*What you have to do:* A complete and exact copy of the data below is the task.

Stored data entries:

Lemma path_in_range p i : 0 < p -> 0 <= i < file_limit p -> path_ok p (tree_path p i) /\ path_block p (tree_path p i) = i.
Proof.
  intros Hp Hi. unfold tree_path, file_limit in *. repeat case_decide; cbn [path_ok path_block length]; rewrite ?Forall_cons, ?Forall_nil; try (split; [repeat split; lia|lia]).
  - set (j := i - 12 - p). assert (0 <= j < p * p) as Hj by lia. pose proof (Z.mod_pos_bound j p Hp). pose proof (Z.div_mod j p ltac:(lia)). assert (0 <= j / p < p) by (split; [apply Z.div_pos; lia|apply Z.div_lt_upper_bound; lia]). split; [repeat split; lia|]. lia.
  - set (j := i - 12 - p - p * p). assert (0 <= j < p * p * p) as Hj by lia. pose proof (Z.mod_pos_bound j p Hp). pose proof (Z.mod_pos_bound (j / p) p Hp). pose proof (Z.div_mod j p ltac:(lia)). pose proof (Z.div_mod (j / p) p ltac:(lia)). rewrite <- (Z.div_div j p p) by lia.
    assert (0 <= j / p) by (apply Z.div_pos; lia). assert (0 <= j / p / p < p) by (split; [apply Z.div_pos; lia|rewrite Z.div_div by lia; apply Z.div_lt_upper_bound; lia]). split; [repeat split; lia|]. nia.
Qed.
(** Within the last table only the last entry of the path changes. *)
Lemma div_mod_within j p t : 0 < p -> 0 <= t -> j mod p + t < p -> (j + t) / p = j / p /\ (j + t) mod p = j mod p + t.
Proof. intros Hp Ht H. pose proof (Z.div_mod j p ltac:(lia)). pose proof (Z.mod_pos_bound j p Hp). split; symmetry; [apply (Z.div_unique _ _ _ (j mod p + t))|apply (Z.mod_unique _ _ (j / p))]; lia. Qed.
Lemma path_run p i : 0 < p -> 0 <= i < file_limit p -> exists pre o, 0 <= o /\ 0 <= run_left p i /\ o + run_left p i = (if decide (pre = []) then 11 else p - 1) /\ forall t, 0 <= t <= run_left p i -> tree_path p (i + t) = pre ++ [o + t].
Proof.
  intros Hp Hi. pose proof (Z.mod_pos_bound (i - 12) p Hp) as Hm. unfold run_left. destruct (decide (i < 12)) as [D|D].
  { exists [], i. split; [lia|]. split; [lia|]. split; [rewrite decide_True by reflexivity; lia|]. intros t Ht. unfold tree_path. rewrite decide_True by lia. reflexivity. }
  assert (forall j, j mod p = (i - 12) mod p -> 0 <= j mod p /\ j mod p + (p - 1 - (i - 12) mod p) = p - 1) as Hlast by lia. destruct (decide (i < 12 + p)) as [D1|D1].
  - exists [12], (i - 12). rewrite (Z.mod_small (i - 12)) by lia. split; [lia|]. split; [lia|]. split; [rewrite decide_False by discriminate; lia|]. intros t Ht. unfold tree_path. rewrite decide_False, decide_True by lia. cbn. f_equal. f_equal. lia.
  - destruct (decide (i < 12 + p + p * p)) as [D2|D2].
    + set (j := i - 12 - p). assert (j mod p = (i - 12) mod p) as Ej by (unfold j; rewrite <- (mod_sub_mul (i - 12) 1 p) by lia; f_equal; lia). exists [13; j / p], (j mod p). destruct (Hlast j Ej). split; [lia|]. split; [lia|]. split; [rewrite decide_False by discriminate; lia|]. intros t Ht.
      destruct (div_mod_within j p t ltac:(lia) ltac:(lia) ltac:(lia)) as [E1 E2]. pose proof (Z.div_mod j p ltac:(lia)). assert (j / p < p) by (apply Z.div_lt_upper_bound; lia). unfold tree_path. rewrite decide_False, decide_False, decide_True by nia. replace (i + t - 12 - p) with (j + t) by lia. rewrite E1, E2. reflexivity.
    + set (j := i - 12 - p - p * p). assert (j mod p = (i - 12) mod p) as Ej by (unfold j; rewrite <- (mod_sub_mul (i - 12) (1 + p) p) by lia; f_equal; lia). exists [14; j / (p * p); (j / p) mod p], (j mod p). destruct (Hlast j Ej). split; [lia|]. split; [lia|]. split; [rewrite decide_False by discriminate; lia|]. intros t Ht.
      destruct (div_mod_within j p t ltac:(lia) ltac:(lia) ltac:(lia)) as [E1 E2]. unfold tree_path. rewrite decide_False, decide_False, decide_False by lia. replace (i + t - 12 - p - p * p) with (j + t) by lia. rewrite E2. rewrite <- !(Z.div_div _ p p) by lia. rewrite E1. reflexivity.
Qed.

*Output below:*
Lemma path_in_range p i : 0 < p -> 0 <= i < file_limit p -> path_ok p (tree_path p i) /\ path_block p (tree_path p i) = i.
Proof.
  intros Hp Hi. unfold tree_path, file_limit in *. repeat case_decide; cbn [path_ok path_block length]; rewrite ?Forall_cons, ?Forall_nil; try (split; [repeat split; lia|lia]).
  - set (j := i - 12 - p). assert (0 <= j < p * p) as Hj by lia. pose proof (Z.mod_pos_bound j p Hp). pose proof (Z.div_mod j p ltac:(lia)). assert (0 <= j / p < p) by (split; [apply Z.div_pos; lia|apply Z.div_lt_upper_bound; lia]). split; [repeat split; lia|]. lia.
  - set (j := i - 12 - p - p * p). assert (0 <= j < p * p * p) as Hj by lia. pose proof (Z.mod_pos_bound j p Hp). pose proof (Z.mod_pos_bound (j / p) p Hp). pose proof (Z.div_mod j p ltac:(lia)). pose proof (Z.div_mod (j / p) p ltac:(lia)). rewrite <- (Z.div_div j p p) by lia.
    assert (0 <= j / p) by (apply Z.div_pos; lia). assert (0 <= j / p / p < p) by (split; [apply Z.div_pos; lia|rewrite Z.div_div by lia; apply Z.div_lt_upper_bound; lia]). split; [repeat split; lia|]. nia.
Qed.
(** Within the last table only the last entry of the path changes. *)
Lemma div_mod_within j p t : 0 < p -> 0 <= t -> j mod p + t < p -> (j + t) / p = j / p /\ (j + t) mod p = j mod p + t.
Proof. intros Hp Ht H. pose proof (Z.div_mod j p ltac:(lia)). pose proof (Z.mod_pos_bound j p Hp). split; symmetry; [apply (Z.div_unique _ _ _ (j mod p + t))|apply (Z.mod_unique _ _ (j / p))]; lia. Qed.
Lemma path_run p i : 0 < p -> 0 <= i < file_limit p -> exists pre o, 0 <= o /\ 0 <= run_left p i /\ o + run_left p i = (if decide (pre = []) then 11 else p - 1) /\ forall t, 0 <= t <= run_left p i -> tree_path p (i + t) = pre ++ [o + t].
Proof.
  intros Hp Hi. pose proof (Z.mod_pos_bound (i - 12) p Hp) as Hm. unfold run_left. destruct (decide (i < 12)) as [D|D].
  { exists [], i. split; [lia|]. split; [lia|]. split; [rewrite decide_True by reflexivity; lia|]. intros t Ht. unfold tree_path. rewrite decide_True by lia. reflexivity. }
  assert (forall j, j mod p = (i - 12) mod p -> 0 <= j mod p /\ j mod p + (p - 1 - (i - 12) mod p) = p - 1) as Hlast by lia. destruct (decide (i < 12 + p)) as [D1|D1].
  - exists [12], (i - 12). rewrite (Z.mod_small (i - 12)) by lia. split; [lia|]. split; [lia|]. split; [rewrite decide_False by discriminate; lia|]. intros t Ht. unfold tree_path. rewrite decide_False, decide_True by lia. cbn. f_equal. f_equal. lia.
  - destruct (decide (i < 12 + p + p * p)) as [D2|D2].
    + set (j := i - 12 - p). assert (j mod p = (i - 12) mod p) as Ej by (unfold j; rewrite <- (mod_sub_mul (i - 12) 1 p) by lia; f_equal; lia). exists [13; j / p], (j mod p). destruct (Hlast j Ej). split; [lia|]. split; [lia|]. split; [rewrite decide_False by discriminate; lia|]. intros t Ht.
      destruct (div_mod_within j p t ltac:(lia) ltac:(lia) ltac:(lia)) as [E1 E2]. pose proof (Z.div_mod j p ltac:(lia)). assert (j / p < p) by (apply Z.div_lt_upper_bound; lia). unfold tree_path. rewrite decide_False, decide_False, decide_True by nia. replace (i + t - 12 - p) with (j + t) by lia. rewrite E1, E2. reflexivity.
    + set (j := i - 12 - p - p * p). assert (j mod p = (i - 12) mod p) as Ej by (unfold j; rewrite <- (mod_sub_mul (i - 12) (1 + p) p) by lia; f_equal; lia). exists [14; j / (p * p); (j / p) mod p], (j mod p). destruct (Hlast j Ej). split; [lia|]. split; [lia|]. split; [rewrite decide_False by discriminate; lia|]. intros t Ht.
      destruct (div_mod_within j p t ltac:(lia) ltac:(lia) ltac:(lia)) as [E1 E2]. unfold tree_path. rewrite decide_False, decide_False, decide_False by lia. replace (i + t - 12 - p - p * p) with (j + t) by lia. rewrite E2. rewrite <- !(Z.div_div _ p p) by lia. rewrite E1. reflexivity.
Qed.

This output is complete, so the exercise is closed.